Don Contin ammette «A letto con 5 donne»

«In relazione alla perquisizione che mi è stata fatta di cui al procedimento n... dichiaro di aver conosciuto in parrocchia alcune donne per la precisione A.A., B.B., C.C., D.D. e E.E. (iniziali di fantasia per tutelare la loro privacy), con le stesse, dopo una lunga conoscenza, ho avuto una relazione sentimentale sfociata in rapporti sessuali... Si consumavano solitamente in canonica anche con la partecipazione di altri uomini anche di colore ma solo con A.A.».
L’autoaccusa. Sesso, orge con immigrati e filmini hard: don Andrea Contin ha ammesso tutto, fin dal principio. Pur negando violenze, costrizioni e minacce. Quella dichiarazione è contenuta nel verbale che il prete firma la mattina del 21 dicembre scorso. Di fronte a lui il sottufficiale dei carabinieri che ha coordinato la perquisizione appena conclusa nella canonica dello scandalo, quella di San Lazzaro, periferia est di Padova. Due settimane prima, il 6 dicembre, l’impiegata 49enne A.A. aveva presentato la denuncia di 8 pagine che ha fatto scattare l’inchiesta per violenza privata e favoreggiamento della prostituzione.
Quell’atto d’accusa era stato confermato, almeno in parte, da un’altra ex amante del prete, B.B., 51enne divorziata. Solo successivamente la perquisizione: all’ultimo piano della canonica i carabinieri trovano una stanza chiusa a chiave, all’interno un “set” a luci rosse tra catene da bondage, collari, falli in plastica, lingerie da sexy shop, filmati in vari formati . Convocato in caserma, don Andrea confessa. E indica per nome e cognome le amanti con il recapito di cellulare.
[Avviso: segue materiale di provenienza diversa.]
(** * ucp/send_recv.py: the completion bridge between the native transfer
      engine and asyncio futures.

    The four entry points [tag_send], [tag_recv], [stream_send] and
    [stream_recv] create an asyncio future, hand a completion callback to
    the native layer and optionally publish the future and the native
    request in a caller-owned dict.  The callbacks resolve the future when
    the native layer reports the completion.

    The embedding is a state-and-exception monad over a store holding the
    event loop's closed flag, the future objects, the dict objects and the
    requests the native layer has in flight.  Futures and dicts are
    referenced by address, so that sharing of one object between the
    caller, the callback arguments and the dict is visible. *)

From Stdlib Require Import ZArith Ascii String DecimalString DecimalZ.
From stdpp Require Import gmap strings list fin_maps.

Local Open Scope Z_scope.

(** ** Python values and exceptions *)

(** Exception instances.  [UCXError] is [exceptions.UCXError(msg)];
    [InvalidStateError] is raised by asyncio when a future that is not
    pending is resolved; [AttributeError] and [TypeError] stand for the
    use of an object that is not a future, respectively not a dict;
    [NativeError] is any other exception instance the native layer may
    report, with its class name and message. *)
Inductive PyException : Type :=
| UCXError (msg : string)
| InvalidStateError
| AttributeError
| TypeError
| NativeError (cls : string) (msg : string).

(** The values that the dicts of this module hold. *)
Inductive PyValue : Type :=
| PyNone
| PyBool (b : bool)
| PyInt (z : Z)
| PyStr (s : string)
| PyFuture (addr : nat)
| PyRequest (handle : nat).

#[global] Instance PyException_eq_dec : EqDecision PyException.
Proof. solve_decision. Defined.

#[global] Instance PyValue_eq_dec : EqDecision PyValue.
Proof. solve_decision. Defined.

(** The state of an [asyncio.Future]: [_PENDING], [_CANCELLED], or
    [_FINISHED] with either a result or an exception. *)
Inductive FutureState : Type :=
| PENDING
| CANCELLED
| FINISHED_result (result : PyValue)
| FINISHED_exception (exception : PyException).

#[global] Instance FutureState_eq_dec : EqDecision FutureState.
Proof. solve_decision. Defined.

(** [Future.done()]. *)
Definition done (st : FutureState) : bool :=
  match st with
  | PENDING => false
  | _ => true
  end.

(** ** What the native layer keeps *)

(** The callback functions of the module, by name. *)
Inductive Callback : Type :=
| TagSendCb
| TagRecvCb
| StreamSendCb
| StreamRecvCb.

(** The argument tuple handed over with the callback: [(ret,)] for the
    sends and [(ret, nbytes)] for the receives. *)
Inductive CallbackArgs : Type :=
| SendArgs (future : nat)
| RecvArgs (future : nat) (expected_receive : Z).

(** The native operation a request was issued for, with the arguments the
    entry point passed through. *)
Inductive NativeOp : Type :=
| UcxTagSend (ucp_endpoint buffer : nat) (nbytes tag : Z)
| WorkerTagRecv (worker buffer : nat) (nbytes tag : Z)
| UcxStreamSend (ucp_endpoint buffer : nat) (nbytes : Z)
| UcxStreamRecv (ucp_endpoint buffer : nat) (nbytes : Z).

Record InFlight : Type := mkInFlight {
  op : NativeOp;
  callback : Callback;
  callback_args : CallbackArgs
}.

(** ** The store *)

Record World : Type := mkWorld {
  (** [asyncio.get_event_loop().is_closed()] *)
  loop_closed : bool;
  (** the future objects, by address *)
  futures : gmap nat FutureState;
  (** the dict objects, by address *)
  dicts : gmap nat (gmap string PyValue);
  (** every [d[k] = v] executed so far, oldest first *)
  setitem_log : list (nat * string * PyValue);
  (** the requests the native layer has accepted and not yet completed *)
  inflight : gmap nat InFlight;
  (** the handle of the next request *)
  next_request : nat
}.

Definition set_futures (f : gmap nat FutureState) (w : World) : World :=
  mkWorld (loop_closed w) f (dicts w) (setitem_log w) (inflight w)
          (next_request w).

Definition set_dicts (d : gmap nat (gmap string PyValue))
    (l : list (nat * string * PyValue)) (w : World) : World :=
  mkWorld (loop_closed w) (futures w) d l (inflight w) (next_request w).

Definition set_inflight (i : gmap nat InFlight) (n : nat) (w : World) : World :=
  mkWorld (loop_closed w) (futures w) (dicts w) (setitem_log w) i n.

(** ** The monad of Python computations *)

Inductive Result (A : Type) : Type :=
| Returned (a : A)
| Raised (e : PyException).
Arguments Returned {A} a.
Arguments Raised {A} e.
I filmini hard. E via con altri dettagli: «A volte filmavo questi incontri sessuali». Filmava, insiste, mai all’insaputa della protagonista A.A., unica interprete di quelle “pellicole” vietatissime. Il prete nega di aver venduto o fatto vedere ad altre persone quei filmini pornografici, “salvati” nelle chiavette usb sequestrate con il resto del materiale. Eppure la donna aveva chiesto in tante occasioni la consegna dei video temendo che potessero essere divulgati in rete dal prete e venduti: una volta aveva scoperto online una sua foto osée. Sempre nel verbale successivo alla perquisizione, don Contin si giustifica: non aveva restituito i filmati «nonostante A.A. me li avesse chiesti più volte». Il motivo? «Avevo paura» dice. Poi altre ammissioni. È vero, aveva frequentato il lussuoso relais Ca’ Masieri a Trissino, nel Vicentino, sia con A.A., sia con la 51enne B.B.. Spiega di non ricordare il nome del ristorante, precisando di non aver fatto sesso lì (nel ristorante) ma all’interno di una delle stanze: «Abbiamo consumato rapporti sessuali». E il viaggio in Costa Azzurra nel villaggio per scambisti? Nuova conferma: «Con A.A. siamo andati in Francia per la precisione a Cap d’Agde dove c’è un villaggio naturisti». Pure lì si è fatto sesso, ammette consegnando i famosi stivali bianchi da donna con il tacco, giocattoli sessuali e video hard impiegati nella “stanza dei giochi”.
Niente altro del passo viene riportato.